SUPR
Statistical modelling for delineating noise in liquid biopsy sequencing
Dnr:

NAISS 2024/22-295

Type:

NAISS Small Compute

Principal Investigator:

Eszter Lakatos

Affiliation:

Chalmers tekniska högskola

Start Date:

2024-03-15

End Date:

2025-04-01

Primary Classification:

10203: Bioinformatics (Computational Biology) (applications to be 10610)

Webpage:

Allocation

Abstract

Cell-free DNA (cfDNA) sequencing from blood samples is revolutionising many areas of medicine, from cancer detection to transplant monitoring. It will likely become our number one tool for tackling treatment resistance in cancer, as for the first time ever it is possible to almost real-time monitor the progression of the disease.
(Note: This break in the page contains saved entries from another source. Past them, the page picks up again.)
(** X18. A search request that passes validation reaches the service
    as an object with an embedding of 768 items, a [limit] that is an
    integer from 1 to 100, a [similarity_threshold] from 0 to 1 and the two
    flags as booleans; what the request leaves out is 10, 0.7, [false] and
    [false]. *)
Theorem accepted_search_request (L : lib) (body v : value) :
  validate L searchQuerySchema body = inr v ->
  exists (o q' : gmap string value) (embedding : list value) (limit threshold : Q)
         (recent preferences : bool),
    body = VObj o /\ v = VObj q'
    /\ q' !! "embedding" = Some (VArr embedding)
    /\ length embedding = 768%nat
    /\ q' !! "limit" = Some (VNum limit)
    /\ is_integer limit = true /\ (1 <= limit)%Q /\ (limit <= 100)%Q
    /\ (o !! "limit" = None -> limit = 10%Q)
    /\ q' !! "similarity_threshold" = Some (VNum threshold)
    /\ (0 <= threshold)%Q /\ (threshold <= 1)%Q
    /\ (o !! "similarity_threshold" = None -> threshold = 0.7%Q)
    /\ q' !! "boost_recent" = Some (VBool recent)
    /\ (o !! "boost_recent" = None -> recent = false)
    /\ q' !! "boost_preferences" = Some (VBool preferences)
    /\ (o !! "boost_preferences" = None -> preferences = false).
Proof.
  intros Hv. apply validate_inr in Hv as [Hnil ->].
  unfold searchQuerySchema, Joi.object in Hnil |- *.
  destruct (validate_at_object_inv _ _ _ _ _ Hnil) as [o ->].
  rewrite validate_at_object in Hnil |- *.
  cbn [fst snd default from_option] in *. unfold Datatypes.id.
  assert (NoDup ["embedding"; "user_id"; "content_type"; "tags"; "limit";
                 "similarity_threshold"; "boost_recent"; "boost_preferences"])
    as Hnd by (apply (bool_decide_unpack _); by vm_compute).
  (* the embedding *)
  key_facts_in Hnd Hnil "embedding" He He'.
  match type of He with
  | (validate_at ?L0 ?s0 ?p0 ?ov0).1 = [] =>
      destruct (required_clean L0 s0 p0 ov0 eq_refl He) as [x Hx]
  end.
  rewrite Hx in He, He'. clear Hx.
  assert (exists l, x = VArr l) as [l ->]
    by (destruct x; try discriminate; by eexists).
  pose proof (array_clean _ _ _ _ _ _ He) as [_ Hlen].
  eassert (primaryEmbedding = JArray _ (Some _) _) as Hpe by reflexivity.
  rewrite Hpe, validate_at_array in He'. cbn [snd] in He'. clear Hpe.
  (* the limit *)
  key_facts_in Hnd Hnil "limit" Hn Hn'.
  assert (exists n : Q,
             (validate_at L
                (Joi.number |> Joi.integer |> Joi.min 1 |> Joi.max 100
                   |> Joi.default (VNum 10))
                ([] ++ [Key "limit"]) (o !! "limit")).2 = Some (VNum n)
             /\ is_integer n = true /\ (1 <= n)%Q /\ (n <= 100)%Q
             /\ (o !! "limit" = None -> n = 10%Q))
    as (n & Hn1 & Hn2 & Hn3 & Hn4 & Hn5).
  { destruct (o !! "limit") as [y|].
    - destruct (number_clean _ _ _ _ _ Hn) as (n & _ & _ & Hs & Hrules).
      exists n. split; [exact Hs|]. split; [|split; [|split; [|done]]].
      + eapply number_integer_clean. apply Hrules. solve_In.
      + apply (number_min_clean _ _ _ _ (Hrules (n_min 1) ltac:(solve_In))).
      + apply (number_max_clean _ _ _ _ (Hrules (n_max 100) ltac:(solve_In))).
    - exists 10%Q. repeat split; by vm_compute. }
  (* the threshold *)
  key_facts_in Hnd Hnil "similarity_threshold" Ht Ht'.
  assert (exists t : Q,
             (validate_at L
                (Joi.number |> Joi.min 0 |> Joi.max 1 |> Joi.default (VNum 0.7))
                ([] ++ [Key "similarity_threshold"])
                (o !! "similarity_threshold")).2 = Some (VNum t)
             /\ (0 <= t)%Q /\ (t <= 1)%Q
             /\ (o !! "similarity_threshold" = None -> t = 0.7%Q))
    as (t & Ht1 & Ht2 & Ht3 & Ht4).
  { destruct (o !! "similarity_threshold") as [y|].
    - destruct (number_clean _ _ _ _ _ Ht) as (t & _ & _ & Hs & Hrules).
      exists t. split; [exact Hs|]. split; [|split; [|done]].
      + apply (number_min_clean _ _ _ _ (Hrules (n_min 0) ltac:(solve_In))).
      + apply (number_max_clean _ _ _ _ (Hrules (n_max 1) ltac:(solve_In))).
    - exists 0.7%Q. repeat split; by vm_compute. }
  (* the flags *)
  key_facts_in Hnd Hnil "boost_recent" Hr Hr'.
  assert (exists b : bool,
             (validate_at L (Joi.boolean |> Joi.default (VBool false))
                ([] ++ [Key "boost_recent"]) (o !! "boost_recent")).2
             = Some (VBool b)
             /\ (o !! "boost_recent" = None -> b = false))
    as (br & Hr1 & Hr2).
  { destruct (o !! "boost_recent") as [y|].
    - destruct (boolean_clean _ _ _ _ Hr) as (b & _ & Hs). by exists b.
    - by exists false. }
  key_facts_in Hnd Hnil "boost_preferences" Hp Hp'.
  assert (exists b : bool,
             (validate_at L (Joi.boolean |> Joi.default (VBool false))
                ([] ++ [Key "boost_preferences"]) (o !! "boost_preferences")).2
             = Some (VBool b)
             /\ (o !! "boost_preferences" = None -> b = false))
    as (bp & Hp1 & Hp2).
  { destruct (o !! "boost_preferences") as [y|].
    - destruct (boolean_clean _ _ _ _ Hp) as (b & _ & Hs). by exists b.
    - by exists false. }
  eexists o, _, _, n, t, br, bp.
  split; [reflexivity|]. split; [reflexivity|].
  split; [exact He'|]. split; [by rewrite each_item_length; lia|].
  split; [by rewrite Hn'|]. do 4 (split; [assumption|]).
  split; [by rewrite Ht'|]. do 3 (split; [assumption|]).
  split; [by rewrite Hr'|]. split; [assumption|].
  split; [by rewrite Hp'|]. assumption.
Qed.
Lemma insert_section_end_node_witness :
  exists m',
    insert_section (1 # 10) (9 # 10) 3%nat sample_member = Ok m' /\
    section_at m' (9 # 10) = Some (sample_section 3) /\
    forall l' c', heap sample_member !! l' = Some c' ->
                  heap m' !! l' = Some c'.
Proof.
  apply (insert_section_end_node (1 # 10) (9 # 10) 3%nat sample_member 2%nat).
  - split; reflexivity.
  - reflexivity.
  - reflexivity.
  - reflexivity.
Defined.

(** X4. When at most one old key lies in [s0, s1) and some key lies at or
    below [s1], [insert_section(s0, s1, x)] does what it is for: it
    returns, [s0] refers to [x], [s1] is a key, and every key of the new
    registry in [s0, s1) refers to [x]. *)
Theorem insert_section_covers_interval (s0 s1 : Q) (x : loc)
    (m : MemberComplex) :
  wf m -> s0 < s1 -> has_key_at_or_below (sections m) s1 = true ->
  (bisect_left (sections m) s1 <= S (bisect_left (sections m) s0))%nat ->
  exists m',
    insert_section s0 s1 x m = Ok m' /\
    getitem (sections m') s0 = Some (Some x) /\
    contains (sections m') s1 = true /\
    covered_by (sections m') s0 s1 x.
Proof.
  intros Hwf H01 Hkey Hone.
  destruct (insert_section_ok s0 s1 x m Hwf ltac:(lra) Hkey) as [m' Hins].
  exists m'. split; [exact Hins|].
  exact (insert_section_single_straddle s0 s1 x m m' Hwf H01 Hone Hins).
Qed.

Lemma insert_section_covers_interval_witness :
  exists m',
    insert_section (2 # 10) (4 # 10) 3%nat sample_member = Ok m' /\
    getitem (sections m') (2 # 10) = Some (Some 3%nat) /\
    contains (sections m') (4 # 10) = true /\
    covered_by (sections m') (2 # 10) (4 # 10) 3%nat.
Proof.
  apply (insert_section_covers_interval (2 # 10) (4 # 10) 3%nat sample_member).
  - split; reflexivity.
  - reflexivity.
  - reflexivity.
  - simpl. lia.
Defined.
However, a crucial limitation of this method is that in cell-free DNA, most of the sequenced DNA comes from healthy cells, with often only a very small percentage originating from tumour cells that carry a genetic alteration distinguishing them from healthy cells. If there are different types of cells (e.g. sensitive and resistant to therapy) within the tumour, they contribute an even smaller percentage to the sequenced DNA. Therefore, our ability to track how the tumour changes over time – its overall amount and/or its composition – is strongly hindered by the low amount of signal in typical cfDNA data. Somatic copy number alterations (CNAs, e.g. losses/gains of whole chromosomes) are widespread in cancers and offer a great tool to track tumour composition as (i) CNAs are typically exclusive to tumour cells (while mutations can be found in healthy cells as well), and (ii) they can be evaluated using remarkably cheap low-pass whole-genome sequencing (lpWGS). However, at low cancer-proportions, it becomes challenging to clearly distinguish CNAs (i.e. significantly different amount of genetic material) from random variations in the total number of sequencing reads mapping to a genomic location. The aim of this project is to contribute to enhancing signal-to-noise ratio in CNA data through characterising and subtracting the measurement noise that accompanies liquid biopsy and low-pass sequencing. To this aim, we developed a denoising method based on convolutional neural networks that aim to reconstruct the underlying CNA profile from noise-ridden low-purity data. This method will be tested through an automated bioinformatic pipeline applied to realistic simulated and gold-standard cancer cell line data.